## What the exercise asks
Everything from the first line of the material below through the line containing "data they work" must be retyped exactly, and nothing past it.

## Records
(* ===== verification/Fork.v ===== *)
(** Locks and [fork]: the [pthread_atfork] handlers of [src/v8m_api.c] with the
    handlers of the modules they call ([v8m_dispatch.c], [v8m_page_heap.c],
    [v8m_large.c], [v8m_thread_cache.c], [v8m_bg_purge.c]), as sequences of lock
    actions, interleaved with threads that run the allocator.

    [operation_locks] gives the lock actions of the allocator's operations; the
    data they work on is in the other files.  [ready] stands for [g_init_state]
    being [V8M_INIT_READY] and [anchor] for [g_anchor_initialized]; both handlers
    of one [fork] read the same values here.  The mutexes are the default ones: a
    thread waits for a lock that anybody holds, itself included, and an unlock by
    a thread that does not hold the lock has no step. *)

From S2P Require Import Prelude.

Module Fork.

(** ** Locks *)

(** [slab.lock], [slab_lifetime[i].lock] and [buddy.lock] of [g_dispatch], the node
    locks of the NUMA pool, [g_region_lock], [g_anchor.lock], [g_large_cache_lock],
    [g_registry_lock], [g_lock] of the background purge and
    [g_double_free_ring_lock]. *)
Inductive lock := SlabLock | LifetimeLock (i : nat) | BuddyLock | NodeLock (node : nat) | RegionLock | AnchorLock | LargeCacheLock | RegistryLock | PurgeLock | RingLock.

Definition lock_code (l : lock) : nat * nat :=
  match l with
  | SlabLock => (0, 0) | LifetimeLock i => (1, i) | BuddyLock => (2, 0) | NodeLock n => (3, n) | RegionLock => (4, 0)
  | AnchorLock => (5, 0) | LargeCacheLock => (6, 0) | RegistryLock => (7, 0) | PurgeLock => (8, 0) | RingLock => (9, 0)
  end%nat.
Definition lock_decode (c : nat * nat) : lock :=
  match c with
  | (0, _) => SlabLock | (1, i) => LifetimeLock i | (2, _) => BuddyLock | (3, n) => NodeLock n | (4, _) => RegionLock
  | (5, _) => AnchorLock | (6, _) => LargeCacheLock | (7, _) => RegistryLock | (8, _) => PurgeLock | _ => RingLock
  end%nat.
Lemma lock_decode_code l : lock_decode (lock_code l) = l.
Proof. by destruct l. Qed.
#[export] Instance lock_eq_dec : EqDecision lock.
Proof. solve_decision. Defined.
#[export] Instance lock_countable : Countable lock := inj_countable' lock_code lock_decode lock_decode_code.

Inductive action := Lock (l : lock) | Unlock (l : lock).
#[export] Instance action_eq_dec : EqDecision action.
Proof. solve_decision. Defined.

(** ** The handlers *)

(** [V8M_ARENA_COUNT - 1]. *)
Definition lifetime_arenas : nat := 3.

Definition v8m_page_heap_prefork (anchor : bool) : list action := Lock RegionLock :: if anchor then [Lock AnchorLock] else [].
Definition v8m_page_heap_postfork_parent (anchor : bool) : list action := (if anchor then [Unlock AnchorLock] else []) ++ [Unlock RegionLock].
Definition v8m_page_heap_postfork_child (anchor : bool) : list action := (if anchor then [Unlock AnchorLock] else []) ++ [Unlock RegionLock].

Definition v8m_dispatch_prefork (anchor : bool) : list action :=
  Lock SlabLock :: ((fun i => Lock (LifetimeLock i)) <$> seq 0 lifetime_arenas) ++ [Lock BuddyLock] ++ v8m_page_heap_prefork anchor.
Definition v8m_dispatch_postfork_parent (anchor : bool) : list action :=
  v8m_page_heap_postfork_parent anchor ++ [Unlock BuddyLock] ++ ((fun i => Unlock (LifetimeLock (i - 1))) <$> reverse (seq 1 lifetime_arenas)) ++ [Unlock SlabLock].
Definition v8m_dispatch_postfork_child (anchor : bool) : list action :=
  v8m_page_heap_postfork_child anchor ++ [Unlock BuddyLock] ++ ((fun i => Unlock (LifetimeLock (i - 1))) <$> reverse (seq 1 lifetime_arenas)) ++ [Unlock SlabLock].

Definition v8m_large_prefork : list action := [Lock LargeCacheLock].
Definition v8m_large_postfork_parent : list action := [Unlock LargeCacheLock].
Definition v8m_large_postfork_child : list action := [Unlock LargeCacheLock].
Definition v8m_thread_cache_prefork : list action := [Lock RegistryLock].
Definition v8m_thread_cache_postfork_parent : list action := [Unlock RegistryLock].
Definition v8m_thread_cache_postfork_child : list action := [Unlock RegistryLock].
Definition v8m_bg_purge_prefork : list action := [Lock PurgeLock].
Definition v8m_bg_purge_postfork_parent : list action := [Unlock PurgeLock].
(** The store to [g_running] is in [BgPurge]. *)
Definition v8m_bg_purge_postfork_child : list action := [Unlock PurgeLock].

Definition v8m_atfork_prepare (ready anchor : bool) : list action :=
  (if ready then v8m_dispatch_prefork anchor ++ v8m_large_prefork ++ v8m_thread_cache_prefork ++ v8m_bg_purge_prefork else []) ++ [Lock RingLock].
Definition v8m_atfork_parent (ready anchor : bool) : list action :=
  Unlock RingLock :: if ready then v8m_bg_purge_postfork_parent ++ v8m_thread_cache_postfork_parent ++ v8m_large_postfork_parent ++ v8m_dispatch_postfork_parent anchor else [].
Definition v8m_atfork_child (ready anchor : bool) : list action :=
  Unlock RingLock :: if ready then v8m_bg_purge_postfork_child ++ v8m_thread_cache_postfork_child ++ v8m_large_postfork_child ++ v8m_dispatch_postfork_child anchor else [].

(** ** The operations *)

Definition section (l : lock) (body : list action) : list action := Lock l :: body ++ [Unlock l].

(** A call into the page heap: any sequence of its critical sections over the
    region map ([false]) and the anchor reservation ([true]); no two are nested. *)
Definition page_heap_locks (call : list bool) : list action :=
  call ≫= fun on_anchor : bool => section (if on_anchor then AnchorLock else RegionLock) [].

(** What a slab pool does under its lock: calls into the page heap, and carving from
    or releasing to one node of the NUMA pool, whose critical section may call the
    page heap in turn. *)
Inductive slab_call := FromPageHeap (call : list bool) | FromNode (node : nat) (call : list bool).
Definition slab_call_locks (c : slab_call) : list action :=
  match c with
  | FromPageHeap call => page_heap_locks call
  | FromNode node call => section (NodeLock node) (page_heap_locks call)
  end.

(** [SlabOp None] works on the default slab pool, [SlabOp (Some i)] on a lifetime
    arena; [PageHeapOp] is a call outside every pool (large objects, thread caches,
    housekeeping); the last four take one lock around memory of their own. *)
Inductive operation :=
| SlabOp (arena : option nat) (calls : list slab_call)
| BuddyOp (call : list bool)
| PageHeapOp (call : list bool)
| LargeCacheOp | RegistryOp | PurgeOp | RingOp.

Definition slab_lock (arena : option nat) : lock := match arena with None => SlabLock | Some i => LifetimeLock i end.
Definition operation_locks (op : operation) : list action :=
  match op with
  | SlabOp arena calls => section (slab_lock arena) (calls ≫= slab_call_locks)
  | BuddyOp call => section BuddyLock (page_heap_locks call)
  | PageHeapOp call => page_heap_locks call
  | LargeCacheOp => section LargeCacheLock []
  | RegistryOp => section RegistryLock []
  | PurgeOp => section PurgeLock []
  | RingOp => section RingLock []
  end.

(** The operations there are in a mode: none but the ring's before the allocator is
    ready, and no section of an anchor that does not exist. *)
Definition call_enabled (anchor : bool) (call : list bool) : bool := anchor || negb (existsb id call).
Definition slab_call_enabled (anchor : bool) (c : slab_call) : bool := match c with FromPageHeap call | FromNode _ call => call_enabled anchor call end.
Definition enabled (ready anchor : bool) (op : operation) : bool :=
  match op with
  | SlabOp arena calls => ready && match arena with Some i => (i <? lifetime_arenas)%nat | None => true end && forallb (slab_call_enabled anchor) calls
  | BuddyOp call | PageHeapOp call => ready && call_enabled anchor call
  | RingOp => true
  | _ => ready
  end.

## Answer to this exercise
(* ===== verification/Fork.v ===== *)
(** Locks and [fork]: the [pthread_atfork] handlers of [src/v8m_api.c] with the
    handlers of the modules they call ([v8m_dispatch.c], [v8m_page_heap.c],
    [v8m_large.c], [v8m_thread_cache.c], [v8m_bg_purge.c]), as sequences of lock
    actions, interleaved with threads that run the allocator.

    [operation_locks] gives the lock actions of the allocator's operations; the
    data they work on is in the other files.  [ready] stands for [g_init_state]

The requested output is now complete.